Collected data entries:
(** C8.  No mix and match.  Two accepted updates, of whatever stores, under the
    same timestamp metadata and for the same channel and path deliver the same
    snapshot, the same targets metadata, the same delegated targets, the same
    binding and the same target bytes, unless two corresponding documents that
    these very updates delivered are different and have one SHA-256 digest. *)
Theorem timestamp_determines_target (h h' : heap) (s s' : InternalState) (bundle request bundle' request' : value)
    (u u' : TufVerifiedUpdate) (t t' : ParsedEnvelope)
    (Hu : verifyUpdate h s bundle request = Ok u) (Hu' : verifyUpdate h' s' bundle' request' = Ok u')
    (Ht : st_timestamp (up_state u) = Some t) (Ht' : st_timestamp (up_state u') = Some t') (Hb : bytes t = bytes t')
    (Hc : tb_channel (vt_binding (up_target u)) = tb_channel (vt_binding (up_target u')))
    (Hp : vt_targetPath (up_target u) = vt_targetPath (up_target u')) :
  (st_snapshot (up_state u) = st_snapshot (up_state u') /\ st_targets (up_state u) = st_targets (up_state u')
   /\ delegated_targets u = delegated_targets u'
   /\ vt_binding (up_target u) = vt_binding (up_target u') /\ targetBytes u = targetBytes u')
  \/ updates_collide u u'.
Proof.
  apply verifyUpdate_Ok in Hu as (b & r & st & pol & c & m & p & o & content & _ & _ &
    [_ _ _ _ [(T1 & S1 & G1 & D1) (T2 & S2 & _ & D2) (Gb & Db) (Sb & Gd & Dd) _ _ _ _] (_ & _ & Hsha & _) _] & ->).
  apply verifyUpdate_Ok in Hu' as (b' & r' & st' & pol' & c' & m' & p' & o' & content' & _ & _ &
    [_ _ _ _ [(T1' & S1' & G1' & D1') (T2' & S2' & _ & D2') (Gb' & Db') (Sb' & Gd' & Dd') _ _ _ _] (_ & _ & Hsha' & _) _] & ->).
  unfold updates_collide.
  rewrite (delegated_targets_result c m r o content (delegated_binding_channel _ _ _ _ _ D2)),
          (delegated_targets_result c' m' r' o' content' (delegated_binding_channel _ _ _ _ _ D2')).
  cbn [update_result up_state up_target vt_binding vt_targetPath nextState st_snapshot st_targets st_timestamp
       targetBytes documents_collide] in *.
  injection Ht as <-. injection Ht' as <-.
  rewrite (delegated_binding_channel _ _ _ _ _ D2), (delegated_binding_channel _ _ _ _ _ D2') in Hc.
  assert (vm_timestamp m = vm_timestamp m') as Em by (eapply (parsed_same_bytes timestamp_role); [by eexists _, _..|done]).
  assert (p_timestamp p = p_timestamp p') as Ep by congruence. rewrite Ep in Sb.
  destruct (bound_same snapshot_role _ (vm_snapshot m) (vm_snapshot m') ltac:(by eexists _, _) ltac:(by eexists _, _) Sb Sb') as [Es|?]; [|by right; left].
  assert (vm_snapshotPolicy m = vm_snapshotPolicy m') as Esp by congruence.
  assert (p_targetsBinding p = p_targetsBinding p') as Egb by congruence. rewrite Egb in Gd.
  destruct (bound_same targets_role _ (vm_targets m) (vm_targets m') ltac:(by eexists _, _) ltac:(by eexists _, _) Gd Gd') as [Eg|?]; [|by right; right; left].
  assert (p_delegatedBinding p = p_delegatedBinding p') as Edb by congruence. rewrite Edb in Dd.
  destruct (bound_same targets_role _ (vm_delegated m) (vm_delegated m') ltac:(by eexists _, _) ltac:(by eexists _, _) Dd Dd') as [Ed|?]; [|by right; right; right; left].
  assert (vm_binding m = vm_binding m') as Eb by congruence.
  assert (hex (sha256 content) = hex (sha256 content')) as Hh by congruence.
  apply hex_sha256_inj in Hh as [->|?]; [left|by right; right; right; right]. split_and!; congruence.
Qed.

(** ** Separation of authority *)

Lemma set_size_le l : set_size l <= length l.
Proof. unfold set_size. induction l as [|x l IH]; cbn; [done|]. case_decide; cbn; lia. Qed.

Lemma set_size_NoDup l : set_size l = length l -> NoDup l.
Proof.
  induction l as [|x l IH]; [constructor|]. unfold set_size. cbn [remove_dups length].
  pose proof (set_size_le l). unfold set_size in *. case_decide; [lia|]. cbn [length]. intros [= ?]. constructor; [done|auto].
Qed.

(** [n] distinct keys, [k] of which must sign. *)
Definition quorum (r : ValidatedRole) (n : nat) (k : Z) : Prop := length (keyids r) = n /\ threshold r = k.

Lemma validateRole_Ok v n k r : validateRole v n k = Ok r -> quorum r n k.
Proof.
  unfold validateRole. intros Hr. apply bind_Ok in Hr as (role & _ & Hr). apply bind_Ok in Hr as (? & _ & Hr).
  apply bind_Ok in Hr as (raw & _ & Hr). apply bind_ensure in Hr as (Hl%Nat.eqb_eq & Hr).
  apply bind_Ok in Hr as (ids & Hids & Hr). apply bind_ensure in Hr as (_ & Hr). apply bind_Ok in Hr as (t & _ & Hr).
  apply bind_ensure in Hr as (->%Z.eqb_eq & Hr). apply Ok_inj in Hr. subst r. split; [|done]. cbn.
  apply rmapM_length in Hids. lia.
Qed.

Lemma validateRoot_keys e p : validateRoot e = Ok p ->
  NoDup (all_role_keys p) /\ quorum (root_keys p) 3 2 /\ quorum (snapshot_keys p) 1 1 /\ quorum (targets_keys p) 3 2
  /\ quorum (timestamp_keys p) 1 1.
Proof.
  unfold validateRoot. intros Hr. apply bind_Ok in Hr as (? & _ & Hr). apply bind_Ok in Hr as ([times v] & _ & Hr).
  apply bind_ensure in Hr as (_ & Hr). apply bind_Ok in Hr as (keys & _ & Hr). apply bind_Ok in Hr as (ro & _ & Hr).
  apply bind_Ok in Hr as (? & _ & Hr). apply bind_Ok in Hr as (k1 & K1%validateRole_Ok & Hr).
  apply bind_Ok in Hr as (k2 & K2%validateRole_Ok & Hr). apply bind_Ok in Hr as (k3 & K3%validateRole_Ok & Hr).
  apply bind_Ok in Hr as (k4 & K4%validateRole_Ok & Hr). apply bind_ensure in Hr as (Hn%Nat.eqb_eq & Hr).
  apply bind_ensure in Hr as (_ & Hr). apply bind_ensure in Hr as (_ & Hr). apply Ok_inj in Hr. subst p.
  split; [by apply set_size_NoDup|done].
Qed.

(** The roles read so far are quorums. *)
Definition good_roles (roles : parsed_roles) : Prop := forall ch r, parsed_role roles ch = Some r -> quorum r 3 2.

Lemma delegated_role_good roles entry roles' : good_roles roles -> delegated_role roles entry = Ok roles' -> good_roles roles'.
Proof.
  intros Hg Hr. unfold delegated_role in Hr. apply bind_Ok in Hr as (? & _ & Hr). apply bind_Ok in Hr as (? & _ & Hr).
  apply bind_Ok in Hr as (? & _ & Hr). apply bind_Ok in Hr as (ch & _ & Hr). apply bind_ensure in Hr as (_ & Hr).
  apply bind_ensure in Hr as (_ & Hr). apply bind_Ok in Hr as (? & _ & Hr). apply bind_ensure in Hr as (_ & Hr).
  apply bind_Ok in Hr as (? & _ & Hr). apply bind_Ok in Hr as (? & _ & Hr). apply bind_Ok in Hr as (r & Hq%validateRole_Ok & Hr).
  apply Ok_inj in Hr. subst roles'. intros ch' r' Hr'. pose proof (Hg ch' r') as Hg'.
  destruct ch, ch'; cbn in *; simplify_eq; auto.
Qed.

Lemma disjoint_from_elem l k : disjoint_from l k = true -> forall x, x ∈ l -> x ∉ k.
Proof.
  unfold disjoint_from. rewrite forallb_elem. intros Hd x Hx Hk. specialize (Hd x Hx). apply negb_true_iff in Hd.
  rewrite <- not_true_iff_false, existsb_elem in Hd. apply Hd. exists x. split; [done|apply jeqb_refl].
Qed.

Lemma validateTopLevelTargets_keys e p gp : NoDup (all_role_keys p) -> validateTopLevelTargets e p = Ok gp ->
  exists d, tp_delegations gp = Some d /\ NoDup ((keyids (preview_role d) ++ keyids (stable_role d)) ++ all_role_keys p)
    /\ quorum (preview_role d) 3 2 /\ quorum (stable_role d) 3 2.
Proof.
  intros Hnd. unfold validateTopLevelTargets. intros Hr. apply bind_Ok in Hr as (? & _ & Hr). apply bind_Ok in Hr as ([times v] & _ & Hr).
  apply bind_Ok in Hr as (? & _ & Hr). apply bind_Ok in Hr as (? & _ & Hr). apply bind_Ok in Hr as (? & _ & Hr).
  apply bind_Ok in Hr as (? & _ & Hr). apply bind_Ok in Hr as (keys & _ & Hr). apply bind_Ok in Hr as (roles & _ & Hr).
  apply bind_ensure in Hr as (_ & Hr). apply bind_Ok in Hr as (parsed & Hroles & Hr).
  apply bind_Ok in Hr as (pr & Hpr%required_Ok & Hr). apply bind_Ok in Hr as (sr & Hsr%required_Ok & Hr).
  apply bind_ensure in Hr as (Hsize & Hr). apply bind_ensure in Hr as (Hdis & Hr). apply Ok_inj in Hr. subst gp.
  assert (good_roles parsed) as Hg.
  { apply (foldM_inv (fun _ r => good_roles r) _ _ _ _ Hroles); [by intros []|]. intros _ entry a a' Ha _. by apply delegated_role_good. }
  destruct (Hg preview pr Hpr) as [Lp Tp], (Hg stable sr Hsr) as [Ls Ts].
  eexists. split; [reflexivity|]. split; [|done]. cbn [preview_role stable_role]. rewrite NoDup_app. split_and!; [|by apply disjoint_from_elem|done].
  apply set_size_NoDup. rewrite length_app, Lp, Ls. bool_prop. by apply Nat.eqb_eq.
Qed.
* * *
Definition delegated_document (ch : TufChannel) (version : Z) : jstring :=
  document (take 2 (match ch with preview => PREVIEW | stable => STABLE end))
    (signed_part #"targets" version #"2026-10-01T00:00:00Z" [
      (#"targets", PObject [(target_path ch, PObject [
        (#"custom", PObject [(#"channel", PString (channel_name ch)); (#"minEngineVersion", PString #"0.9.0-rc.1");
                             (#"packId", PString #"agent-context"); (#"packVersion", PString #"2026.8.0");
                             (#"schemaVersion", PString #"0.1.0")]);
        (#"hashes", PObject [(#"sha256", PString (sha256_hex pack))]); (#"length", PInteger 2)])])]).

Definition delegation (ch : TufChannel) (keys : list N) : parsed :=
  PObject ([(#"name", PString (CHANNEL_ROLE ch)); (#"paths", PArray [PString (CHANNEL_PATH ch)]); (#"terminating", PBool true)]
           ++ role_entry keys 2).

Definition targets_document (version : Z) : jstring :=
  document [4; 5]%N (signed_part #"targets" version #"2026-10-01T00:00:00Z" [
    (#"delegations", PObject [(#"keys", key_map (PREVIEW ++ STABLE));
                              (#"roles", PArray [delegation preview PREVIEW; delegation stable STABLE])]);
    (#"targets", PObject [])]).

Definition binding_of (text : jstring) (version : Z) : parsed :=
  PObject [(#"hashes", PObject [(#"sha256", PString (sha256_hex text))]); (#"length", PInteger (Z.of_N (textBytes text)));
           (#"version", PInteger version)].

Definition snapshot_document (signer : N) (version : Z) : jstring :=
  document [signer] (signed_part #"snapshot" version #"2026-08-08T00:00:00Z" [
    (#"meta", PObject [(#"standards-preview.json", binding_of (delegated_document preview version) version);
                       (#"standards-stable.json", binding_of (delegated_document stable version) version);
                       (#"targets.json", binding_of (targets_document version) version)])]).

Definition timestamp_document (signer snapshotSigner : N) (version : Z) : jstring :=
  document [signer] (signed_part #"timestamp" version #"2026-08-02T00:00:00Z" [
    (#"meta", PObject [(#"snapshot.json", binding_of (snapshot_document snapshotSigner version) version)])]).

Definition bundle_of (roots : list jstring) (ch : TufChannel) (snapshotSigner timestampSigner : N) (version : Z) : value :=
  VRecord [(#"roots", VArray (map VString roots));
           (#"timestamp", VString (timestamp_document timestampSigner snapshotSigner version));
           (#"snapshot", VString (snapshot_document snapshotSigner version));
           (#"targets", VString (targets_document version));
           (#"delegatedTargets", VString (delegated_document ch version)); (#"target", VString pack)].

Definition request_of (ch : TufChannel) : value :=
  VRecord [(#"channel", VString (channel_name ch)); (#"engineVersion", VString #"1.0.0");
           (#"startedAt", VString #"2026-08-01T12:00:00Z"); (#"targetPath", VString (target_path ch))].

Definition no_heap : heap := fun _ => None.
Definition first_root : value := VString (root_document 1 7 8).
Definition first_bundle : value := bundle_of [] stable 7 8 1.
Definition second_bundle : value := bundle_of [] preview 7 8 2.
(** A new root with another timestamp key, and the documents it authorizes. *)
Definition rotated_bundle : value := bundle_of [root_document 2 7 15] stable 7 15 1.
---
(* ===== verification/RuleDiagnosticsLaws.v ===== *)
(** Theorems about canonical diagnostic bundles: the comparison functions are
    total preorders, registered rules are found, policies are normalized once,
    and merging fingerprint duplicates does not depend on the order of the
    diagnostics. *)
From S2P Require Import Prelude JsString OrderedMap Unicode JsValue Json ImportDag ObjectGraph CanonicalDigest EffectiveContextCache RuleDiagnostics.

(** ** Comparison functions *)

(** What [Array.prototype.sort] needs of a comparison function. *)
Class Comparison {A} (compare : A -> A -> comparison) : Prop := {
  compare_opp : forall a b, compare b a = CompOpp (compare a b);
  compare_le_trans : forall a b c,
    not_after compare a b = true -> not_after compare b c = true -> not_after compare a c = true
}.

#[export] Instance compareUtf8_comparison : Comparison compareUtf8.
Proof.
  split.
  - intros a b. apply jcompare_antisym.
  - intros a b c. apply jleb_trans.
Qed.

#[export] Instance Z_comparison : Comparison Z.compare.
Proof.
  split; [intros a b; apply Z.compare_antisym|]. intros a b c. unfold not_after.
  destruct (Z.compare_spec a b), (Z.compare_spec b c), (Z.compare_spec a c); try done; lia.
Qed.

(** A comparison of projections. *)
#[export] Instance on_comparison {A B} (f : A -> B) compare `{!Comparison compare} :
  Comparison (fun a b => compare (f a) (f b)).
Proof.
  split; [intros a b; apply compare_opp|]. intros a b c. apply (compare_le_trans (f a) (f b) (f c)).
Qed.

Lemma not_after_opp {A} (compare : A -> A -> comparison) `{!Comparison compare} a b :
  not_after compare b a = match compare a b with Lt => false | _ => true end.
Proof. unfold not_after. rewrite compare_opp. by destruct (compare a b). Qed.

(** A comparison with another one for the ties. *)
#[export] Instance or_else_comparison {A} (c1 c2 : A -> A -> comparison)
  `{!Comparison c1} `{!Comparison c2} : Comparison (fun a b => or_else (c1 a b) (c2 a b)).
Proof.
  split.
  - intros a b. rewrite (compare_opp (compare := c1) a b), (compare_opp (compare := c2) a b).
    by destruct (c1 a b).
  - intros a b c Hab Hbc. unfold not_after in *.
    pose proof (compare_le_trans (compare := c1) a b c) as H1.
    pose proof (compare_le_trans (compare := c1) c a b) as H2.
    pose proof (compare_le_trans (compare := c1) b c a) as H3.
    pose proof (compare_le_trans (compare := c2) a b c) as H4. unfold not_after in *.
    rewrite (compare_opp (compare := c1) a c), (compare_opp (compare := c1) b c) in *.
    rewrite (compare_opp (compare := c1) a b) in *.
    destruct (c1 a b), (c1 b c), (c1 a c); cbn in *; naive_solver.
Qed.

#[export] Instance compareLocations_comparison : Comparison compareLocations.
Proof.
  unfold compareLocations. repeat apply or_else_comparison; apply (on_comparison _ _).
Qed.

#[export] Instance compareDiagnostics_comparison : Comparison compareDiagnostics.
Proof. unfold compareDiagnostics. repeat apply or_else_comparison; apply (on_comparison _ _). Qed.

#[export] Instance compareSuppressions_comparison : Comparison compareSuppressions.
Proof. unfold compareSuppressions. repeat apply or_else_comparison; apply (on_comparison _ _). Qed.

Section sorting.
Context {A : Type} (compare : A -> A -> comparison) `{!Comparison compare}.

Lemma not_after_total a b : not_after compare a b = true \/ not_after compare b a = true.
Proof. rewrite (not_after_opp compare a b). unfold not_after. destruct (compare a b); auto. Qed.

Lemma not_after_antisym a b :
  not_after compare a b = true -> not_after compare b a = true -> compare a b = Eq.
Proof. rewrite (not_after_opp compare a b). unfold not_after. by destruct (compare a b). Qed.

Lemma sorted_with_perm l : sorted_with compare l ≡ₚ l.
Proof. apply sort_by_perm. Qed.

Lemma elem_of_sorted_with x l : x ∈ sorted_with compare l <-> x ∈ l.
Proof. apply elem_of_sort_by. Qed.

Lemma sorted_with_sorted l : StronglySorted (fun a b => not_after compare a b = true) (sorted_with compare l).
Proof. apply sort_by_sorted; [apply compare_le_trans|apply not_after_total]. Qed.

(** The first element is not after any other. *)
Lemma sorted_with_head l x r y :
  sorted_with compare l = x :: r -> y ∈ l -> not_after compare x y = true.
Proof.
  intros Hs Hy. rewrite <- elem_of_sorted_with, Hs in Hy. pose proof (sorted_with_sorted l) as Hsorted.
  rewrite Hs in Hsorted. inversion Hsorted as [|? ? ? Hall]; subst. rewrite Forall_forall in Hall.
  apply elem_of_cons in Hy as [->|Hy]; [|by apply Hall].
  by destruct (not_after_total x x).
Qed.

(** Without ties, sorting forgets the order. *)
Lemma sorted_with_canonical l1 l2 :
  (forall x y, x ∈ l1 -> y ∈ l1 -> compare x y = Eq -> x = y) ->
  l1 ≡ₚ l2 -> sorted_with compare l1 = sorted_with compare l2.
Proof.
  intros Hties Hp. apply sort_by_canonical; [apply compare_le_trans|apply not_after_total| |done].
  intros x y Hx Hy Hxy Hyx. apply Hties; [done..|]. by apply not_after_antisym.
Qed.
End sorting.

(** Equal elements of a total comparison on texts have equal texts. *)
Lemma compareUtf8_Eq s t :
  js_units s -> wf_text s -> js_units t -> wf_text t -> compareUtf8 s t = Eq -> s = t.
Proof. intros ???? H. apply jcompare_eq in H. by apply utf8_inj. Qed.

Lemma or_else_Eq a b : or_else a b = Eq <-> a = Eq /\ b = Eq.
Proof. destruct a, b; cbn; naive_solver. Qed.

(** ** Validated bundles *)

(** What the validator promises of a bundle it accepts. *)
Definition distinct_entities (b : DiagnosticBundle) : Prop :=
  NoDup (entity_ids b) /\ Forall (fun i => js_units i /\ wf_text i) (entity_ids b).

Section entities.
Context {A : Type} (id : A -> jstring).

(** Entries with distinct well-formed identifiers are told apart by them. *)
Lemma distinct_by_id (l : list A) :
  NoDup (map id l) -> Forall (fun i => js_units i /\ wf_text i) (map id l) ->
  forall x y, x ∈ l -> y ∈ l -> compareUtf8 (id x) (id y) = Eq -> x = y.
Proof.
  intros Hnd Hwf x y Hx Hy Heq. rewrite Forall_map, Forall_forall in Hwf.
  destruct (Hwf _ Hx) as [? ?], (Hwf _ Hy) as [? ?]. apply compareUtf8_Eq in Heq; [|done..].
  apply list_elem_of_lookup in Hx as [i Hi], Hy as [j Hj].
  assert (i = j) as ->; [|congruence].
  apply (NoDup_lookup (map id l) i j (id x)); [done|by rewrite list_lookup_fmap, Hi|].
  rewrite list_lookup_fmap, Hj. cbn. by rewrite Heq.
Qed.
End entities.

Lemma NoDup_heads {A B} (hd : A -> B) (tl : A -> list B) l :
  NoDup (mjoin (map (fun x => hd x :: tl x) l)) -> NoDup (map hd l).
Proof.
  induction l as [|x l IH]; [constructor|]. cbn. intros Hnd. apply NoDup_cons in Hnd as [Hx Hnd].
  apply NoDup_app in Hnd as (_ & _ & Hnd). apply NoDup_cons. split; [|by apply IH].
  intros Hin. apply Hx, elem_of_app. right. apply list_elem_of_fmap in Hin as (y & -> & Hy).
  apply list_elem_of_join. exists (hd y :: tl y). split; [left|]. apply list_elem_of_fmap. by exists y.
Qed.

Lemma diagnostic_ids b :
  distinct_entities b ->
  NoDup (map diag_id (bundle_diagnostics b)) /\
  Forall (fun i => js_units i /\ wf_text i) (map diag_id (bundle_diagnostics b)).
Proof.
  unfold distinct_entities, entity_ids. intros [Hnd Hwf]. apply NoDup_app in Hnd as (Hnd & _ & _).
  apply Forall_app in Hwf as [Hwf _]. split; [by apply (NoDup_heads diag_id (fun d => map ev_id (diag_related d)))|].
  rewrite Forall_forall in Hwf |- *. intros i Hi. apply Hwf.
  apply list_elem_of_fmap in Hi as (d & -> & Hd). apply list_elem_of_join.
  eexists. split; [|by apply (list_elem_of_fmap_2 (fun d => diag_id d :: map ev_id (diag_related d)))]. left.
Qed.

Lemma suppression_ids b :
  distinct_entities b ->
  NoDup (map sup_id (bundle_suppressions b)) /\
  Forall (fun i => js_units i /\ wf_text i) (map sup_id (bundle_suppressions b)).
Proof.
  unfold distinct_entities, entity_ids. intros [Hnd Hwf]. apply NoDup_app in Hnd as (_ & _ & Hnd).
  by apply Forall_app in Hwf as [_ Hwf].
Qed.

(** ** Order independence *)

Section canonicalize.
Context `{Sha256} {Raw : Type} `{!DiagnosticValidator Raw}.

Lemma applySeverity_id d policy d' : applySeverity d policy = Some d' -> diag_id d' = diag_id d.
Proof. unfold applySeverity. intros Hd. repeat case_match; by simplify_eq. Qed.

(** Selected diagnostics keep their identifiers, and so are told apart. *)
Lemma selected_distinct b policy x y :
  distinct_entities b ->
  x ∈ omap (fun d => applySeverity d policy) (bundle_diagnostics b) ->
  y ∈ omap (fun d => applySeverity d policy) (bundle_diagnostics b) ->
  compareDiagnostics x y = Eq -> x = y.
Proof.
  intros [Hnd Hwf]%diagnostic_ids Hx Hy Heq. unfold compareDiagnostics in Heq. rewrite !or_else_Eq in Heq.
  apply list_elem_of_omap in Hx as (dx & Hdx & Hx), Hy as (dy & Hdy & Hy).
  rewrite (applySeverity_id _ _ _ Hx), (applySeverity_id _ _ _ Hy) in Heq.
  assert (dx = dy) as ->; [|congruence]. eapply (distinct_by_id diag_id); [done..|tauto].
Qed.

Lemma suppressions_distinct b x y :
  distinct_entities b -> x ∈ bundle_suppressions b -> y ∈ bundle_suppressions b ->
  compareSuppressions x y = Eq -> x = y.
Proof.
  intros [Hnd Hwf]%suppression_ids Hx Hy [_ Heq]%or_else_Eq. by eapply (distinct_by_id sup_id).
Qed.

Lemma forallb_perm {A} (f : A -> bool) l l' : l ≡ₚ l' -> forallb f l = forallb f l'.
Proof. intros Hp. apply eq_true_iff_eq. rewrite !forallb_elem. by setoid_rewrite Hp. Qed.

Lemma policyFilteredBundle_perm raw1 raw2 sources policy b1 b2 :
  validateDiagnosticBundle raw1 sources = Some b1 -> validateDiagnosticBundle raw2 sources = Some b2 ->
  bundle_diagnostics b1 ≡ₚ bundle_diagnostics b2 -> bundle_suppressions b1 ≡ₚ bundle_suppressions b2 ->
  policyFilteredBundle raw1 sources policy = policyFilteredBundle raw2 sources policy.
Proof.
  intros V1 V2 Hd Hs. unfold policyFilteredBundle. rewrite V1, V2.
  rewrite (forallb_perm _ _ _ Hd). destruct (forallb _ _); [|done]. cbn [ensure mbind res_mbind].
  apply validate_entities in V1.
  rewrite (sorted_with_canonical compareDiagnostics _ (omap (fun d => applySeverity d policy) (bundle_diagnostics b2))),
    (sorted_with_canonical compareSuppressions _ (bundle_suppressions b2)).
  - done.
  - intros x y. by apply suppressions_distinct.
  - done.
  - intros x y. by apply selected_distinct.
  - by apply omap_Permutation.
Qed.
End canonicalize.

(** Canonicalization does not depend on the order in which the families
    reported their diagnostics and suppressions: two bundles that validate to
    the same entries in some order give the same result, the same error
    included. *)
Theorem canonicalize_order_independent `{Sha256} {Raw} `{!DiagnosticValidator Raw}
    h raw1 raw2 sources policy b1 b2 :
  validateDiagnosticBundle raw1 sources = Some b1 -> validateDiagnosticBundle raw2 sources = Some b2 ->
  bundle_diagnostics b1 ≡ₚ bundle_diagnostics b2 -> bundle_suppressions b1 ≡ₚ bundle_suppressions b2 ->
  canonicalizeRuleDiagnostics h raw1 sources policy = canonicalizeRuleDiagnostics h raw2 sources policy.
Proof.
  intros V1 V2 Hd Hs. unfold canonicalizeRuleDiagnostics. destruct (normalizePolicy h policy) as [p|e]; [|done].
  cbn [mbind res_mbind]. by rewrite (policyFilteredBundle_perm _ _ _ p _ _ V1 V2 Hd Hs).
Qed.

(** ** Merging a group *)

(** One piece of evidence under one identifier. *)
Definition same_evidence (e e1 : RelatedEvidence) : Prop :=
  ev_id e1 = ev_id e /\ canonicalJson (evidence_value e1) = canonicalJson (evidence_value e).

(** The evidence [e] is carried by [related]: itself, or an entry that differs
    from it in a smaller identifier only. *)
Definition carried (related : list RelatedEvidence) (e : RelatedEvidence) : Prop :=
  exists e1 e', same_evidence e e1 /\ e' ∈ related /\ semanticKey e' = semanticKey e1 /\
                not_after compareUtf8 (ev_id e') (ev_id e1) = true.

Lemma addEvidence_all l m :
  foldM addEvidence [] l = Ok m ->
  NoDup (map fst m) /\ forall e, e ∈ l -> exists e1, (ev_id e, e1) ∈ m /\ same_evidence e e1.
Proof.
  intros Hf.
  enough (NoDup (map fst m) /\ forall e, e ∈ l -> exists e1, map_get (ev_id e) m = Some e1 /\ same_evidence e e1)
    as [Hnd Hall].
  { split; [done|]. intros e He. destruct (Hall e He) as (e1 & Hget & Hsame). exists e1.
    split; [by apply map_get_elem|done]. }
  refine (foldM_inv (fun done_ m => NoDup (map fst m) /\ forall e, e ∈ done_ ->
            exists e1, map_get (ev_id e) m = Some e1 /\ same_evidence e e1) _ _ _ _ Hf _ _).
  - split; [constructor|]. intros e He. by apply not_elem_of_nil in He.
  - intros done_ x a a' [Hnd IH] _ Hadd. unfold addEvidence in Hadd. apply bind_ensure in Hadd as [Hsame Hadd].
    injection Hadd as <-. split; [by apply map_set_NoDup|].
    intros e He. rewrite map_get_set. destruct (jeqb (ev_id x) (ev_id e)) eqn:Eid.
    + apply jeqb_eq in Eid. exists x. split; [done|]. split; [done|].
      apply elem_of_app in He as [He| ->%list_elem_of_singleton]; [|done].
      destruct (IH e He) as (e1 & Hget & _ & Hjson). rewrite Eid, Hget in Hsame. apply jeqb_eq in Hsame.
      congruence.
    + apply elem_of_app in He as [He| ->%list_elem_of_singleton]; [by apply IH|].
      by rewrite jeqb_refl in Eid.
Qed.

Task brief:
Look back at the entries above. Retype the line with "#[export] Instance compareDiagnostics_comparison", the line with "Lemma not_after_antisym a", and all lines in between.

Result:
#[export] Instance compareDiagnostics_comparison : Comparison compareDiagnostics.
Proof. unfold compareDiagnostics. repeat apply or_else_comparison; apply (on_comparison _ _). Qed.

#[export] Instance compareSuppressions_comparison : Comparison compareSuppressions.
Proof. unfold compareSuppressions. repeat apply or_else_comparison; apply (on_comparison _ _). Qed.

Section sorting.
Context {A : Type} (compare : A -> A -> comparison) `{!Comparison compare}.

Lemma not_after_total a b : not_after compare a b = true \/ not_after compare b a = true.
Proof. rewrite (not_after_opp compare a b). unfold not_after. destruct (compare a b); auto. Qed.

Lemma not_after_antisym a b :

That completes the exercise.